Images: Photo courtesy of Ozoz Sokoh.
S. Leith-Ross and G. Ruxton, Practical West African Cookery (Chichester: J. W. Moore, 1910).
Courtesy of Wellcome Library.
Ozoz Sokoh, "The 1910 Recipe for Joloff Rice," Feast Afrique. Courtesy of Ozoz Sokoh.
__
Ozoz Sokoh is a food explorer and budding curator, a traveler by plate for whom food is more than eating. Connectedness through food and the documentation, celebration, and preservation of Nigerian and West African food and drink history are key to her work. Her current project, Coast to Coast: From West Africa to the World, explores the histories and edible trails of West Africa and its diaspora through ingredients from Europe across islands of the Caribbean and Latin and North America, documented on Feast Afrique. This project challenges myths and assumptions about the presence and contributions of West Africans to the world, sharing a legacy that stretches back over 400 years, and its transformation of global western economies. At the core is paying homage to West African ancestors whose intellectual might in agriculture and more went beyond physical labor. Feast Afrique features a digital library, hall of fame, data-driven work on the role of food media in marginalizing West African voices, and more. Ozoz has spoken at TEDx and at conferences hosted by the Culinary Institute of America. Her work has been featured in Smithsonian Magazine, Gastro Obscura, CNN African Voices, Anthony Bourdain's Parts Unknown, and more. She makes her home in Ontario, Canada, where she is currently completing a post-grad certificate course in Museum and Cultural Management.

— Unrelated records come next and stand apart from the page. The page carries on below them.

(* ===== verification/DaoHistory.v ===== *)
(** What the keystore DAO guarantees over any sequence of calls and key batches:
    who was approved by whom, which keys its account carries and which vault code
    is whitelisted, each with the calls that must have led there. *)

From S2P Require Export Dao TeeSamples.

(** * What must have happened *)

Section history.
Context `{Platform} `{TeeVerifier}.
Abbreviation Events := (list DaoEvent).
Implicit Types (evs pre post : Events) (a : AccountId).

(** The freshly deployed account. *)
Variable s0 : DaoSys.

Definition dao_at (evs : Events) : DaoSys := dao_run s0 evs.

(** [a], a member at the time, made the call. *)
Definition member_called (evs : Events) (a : AccountId) (P : KeystoreDao → DaoCall → Prop) : Prop :=
  ∃ pre k e call post, evs = pre ++ DCall k e call :: post ∧ predecessor_account_id e = a ∧
    a ∈ dao_members (dao (dao_at pre)) ∧ P (dao (dao_at pre)) call.

(** [a] voted [b] on proposal [id], or opened it as a revocation. *)
Definition cast (id : Z) (b : bool) (evs : Events) (a : AccountId) : Prop :=
  member_called evs a (λ d call, call = Vote id b ∨
    b = true ∧ id = next_proposal_id d ∧ ∃ keys, call = ProposeRevoke keys).

(** [a] called for a vault-version action; approvals carry their metadata. *)
Definition version_call (action : VaultVersionAction) (g : ApprovalArgs) : DaoCall :=
  match action with
  | Approve h => ApproveVersion h (args_label g) (args_audit_url g)
  | Revoke h => RevokeVersion h
  end.
Definition backed (action : VaultVersionAction) (g : ApprovalArgs) (evs : Events) (a : AccountId) : Prop :=
  member_called evs a (λ _ call, call = version_call action g).

(** More than half of the members of a moment had done [P] by the end of it. *)
Definition elected (evs : Events) (P : Events → AccountId → Prop) : Prop :=
  ∃ pre ev post l, evs = pre ++ ev :: post ∧ NoDup l ∧
    (∀ a, a ∈ l → a ∈ dao_members (dao (dao_at pre)) ∧ P (pre ++ [ev]) a) ∧
    set_length (dao_members (dao (dao_at pre))) < 2 * set_length l.

(** The init account registered [pk] with a quote that verified at the time, with
    measurements approved at the time, and got proposal [id]. *)
Definition submitted (evs : Events) (id : Z) (pk : PublicKey) (m : ApprovedMeasurements) : Prop :=
  ∃ pre k e quote app post, evs = pre ++ DCall k e (SubmitRegistration pk quote app) :: post ∧
    predecessor_account_id e = init_account_id (dao s0) ∧
    id = next_proposal_id (dao (dao_at pre)) ∧
    attested (block_timestamp e) (collaterals (dao (dao_at pre)))
      (approved_measurements (dao (dao_at pre))) pk quote m.

Definition approved_by_vote (evs : Events) (pk : PublicKey) : Prop :=
  ∃ id m, submitted evs id pk m ∧ elected evs (cast id true).

Lemma member_called_app evs more a P : member_called evs a P → member_called (evs ++ more) a P.
Proof.
  intros (pre & k & e & call & post & -> & Hr). exists pre, k, e, call, (post ++ more).
  split; [by rewrite <- app_assoc | done].
Qed.
Lemma cast_app id b evs more a : cast id b evs a → cast id b (evs ++ more) a.
Proof. apply member_called_app. Qed.
Lemma backed_app action g evs more a : backed action g evs a → backed action g (evs ++ more) a.
Proof. apply member_called_app. Qed.
Lemma elected_app evs more P : elected evs P → elected (evs ++ more) P.
Proof.
  intros (pre & ev & post & l & -> & Hr). exists pre, ev, (post ++ more), l.
  split; [by rewrite <- app_assoc | done].
Qed.
Lemma submitted_app evs more id pk m : submitted evs id pk m → submitted (evs ++ more) id pk m.
Proof.
  intros (pre & k & e & q & app & post & -> & Hr). exists pre, k, e, q, app, (post ++ more).
  split; [by rewrite <- app_assoc | done].
Qed.
Lemma approved_by_vote_app evs more pk : approved_by_vote evs pk → approved_by_vote (evs ++ more) pk.
Proof. intros (id & m & Hs & He). exists id, m. auto using submitted_app, elected_app. Qed.

(** ** The invariant *)

(** A quorum is more than half of the members. *)
Record quorum_ok (d : KeystoreDao) : Prop := {
  qo_nodup : NoDup (dao_members d);
  qo_majority : set_length (dao_members d) < 2 * approval_threshold d;
}.

Record registry_ok (evs : Events) (d : KeystoreDao) : Prop := {
  ro_init : init_account_id d = init_account_id (dao s0);
  ro_fresh : ∀ id, next_proposal_id d ≤ id →
    proposals d !! id = None ∧ revoke_proposals d !! id = None ∧ ∀ a, votes d !! (id, a) = None;
  ro_kind : ∀ id, is_Some (proposals d !! id) → revoke_proposals d !! id = None;
  ro_votes : ∀ id a b, votes d !! (id, a) = Some b → cast id b evs a;
  ro_proposals : ∀ id p, proposals d !! id = Some p →
    kp_id p = id ∧ submitted evs id (kp_public_key p) (kp_measurements p);
  ro_revocations : ∀ id p, revoke_proposals d !! id = Some p → rp_id p = id;
  ro_nodup : NoDup (approved_keystores d);
  ro_approved : ∀ pk, pk ∈ approved_keystores d → approved_by_vote evs pk;
}.

Record versions_ok (evs : Events) (d : KeystoreDao) : Prop := {
  vo_ledger : ∀ action voters, vault_version_votes d !! action = Some voters →
    NoDup voters ∧ ∃ g, (∀ a, a ∈ voters → backed action g evs a) ∧
      ∀ h, action = Approve h → vault_version_approval_args d !! h = Some g;
  vo_hashes : NoDup (approved_vault_code_hashes d);
  vo_elected : ∀ h, h ∈ approved_vault_code_hashes d → ∃ info, vault_versions d !! h = Some info ∧
    elected evs (backed (Approve h) (mkArgs (label info) (audit_url info)));
}.

Definition batch_ok (evs : Events) (batch : list KeyAction) : Prop :=
  ∃ pk, approved_by_vote evs pk ∧
    (batch = [AddKey pk (FunctionCallKey None (dao_account s0) KEYSTORE_METHODS)] ∨
     batch = [DeleteKey pk]).

Record dao_history_ok (evs : Events) (s : DaoSys) : Prop := {
  dh_account : dao_account s = dao_account s0;
  dh_quorum : quorum_ok (dao s);
  dh_registry : registry_ok evs (dao s);
  dh_versions : versions_ok evs (dao s);
  dh_batches : Forall (batch_ok evs) (key_batches s);
  dh_keys : ∀ k scope, dao_keys s !! k = Some scope → dao_keys s0 !! k = Some scope ∨
    scope = FunctionCallKey None (dao_account s0) KEYSTORE_METHODS ∧ approved_by_vote evs k;
}.

Lemma registry_app evs more d : registry_ok evs d → registry_ok (evs ++ more) d.
Proof.
  intros [? ? ? Hv Hp ? ? Ha]. constructor; try done.
  - intros id a b Hb. by apply cast_app, Hv.
  - intros id p Hpi. destruct (Hp _ _ Hpi). auto using submitted_app.
  - intros pk Hpk. by apply approved_by_vote_app, Ha.
Qed.
Lemma versions_app evs more d : versions_ok evs d → versions_ok (evs ++ more) d.
Proof.
  intros [Hl ? He]. constructor; try done.
  - intros action voters Hv. destruct (Hl _ _ Hv) as (? & g & Hg & ?). split; [done|].
    exists g. split; [|done]. intros a Ha. by apply backed_app, Hg.
  - intros h Hh. destruct (He _ Hh) as (info & ? & ?). exists info. auto using elected_app.
Qed.
Lemma batch_app evs more b : batch_ok evs b → batch_ok (evs ++ more) b.
Proof. intros (pk & Hpk & Hb). exists pk. auto using approved_by_vote_app. Qed.

Definition registry (d : KeystoreDao) :=
  (init_account_id d, proposals d, next_proposal_id d, votes d, approved_keystores d, revoke_proposals d).
Definition versions (d : KeystoreDao) :=
  (vault_version_votes d, vault_version_approval_args d, approved_vault_code_hashes d, vault_versions d).
Definition electorate (d : KeystoreDao) := (dao_members d, approval_threshold d).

In my attempt to trace origins, to map connections, I am forever on the hunt for West African cookbooks—to try, perhaps, to answer the what and when, even if some whys will forever be out of reach, thanks to time passing and with it the death of many who held the keys.
On this journey, I've experienced the dilemma of "primary sources" and the conflict I feel around books that are a warped tapestry of valuable insight and problematic origins.
Over the last few years, I've identified anchor recipes from books on my cookshelf, deliciousness laid out in type that allows me to explore the evolution of a dish, from how it appears in the 1934 Kudeti book of Yoruba cookery to what it has become in more contemporary volumes, such as Lope Ariyo's Hibiscus (2017). These cookbooks, and many in between, have helped me map regional similarities and juxtapose those with country-specific expressions.
Akin to carbon dating (I'm an exploration geologist), cookbook dating is a universal technique for creating chronologies and understanding sequences of events, which provides insight into the basic frameworks of things. Through these chronologies, layers of meaning can be mined, unearthed, reconstructed, and understood.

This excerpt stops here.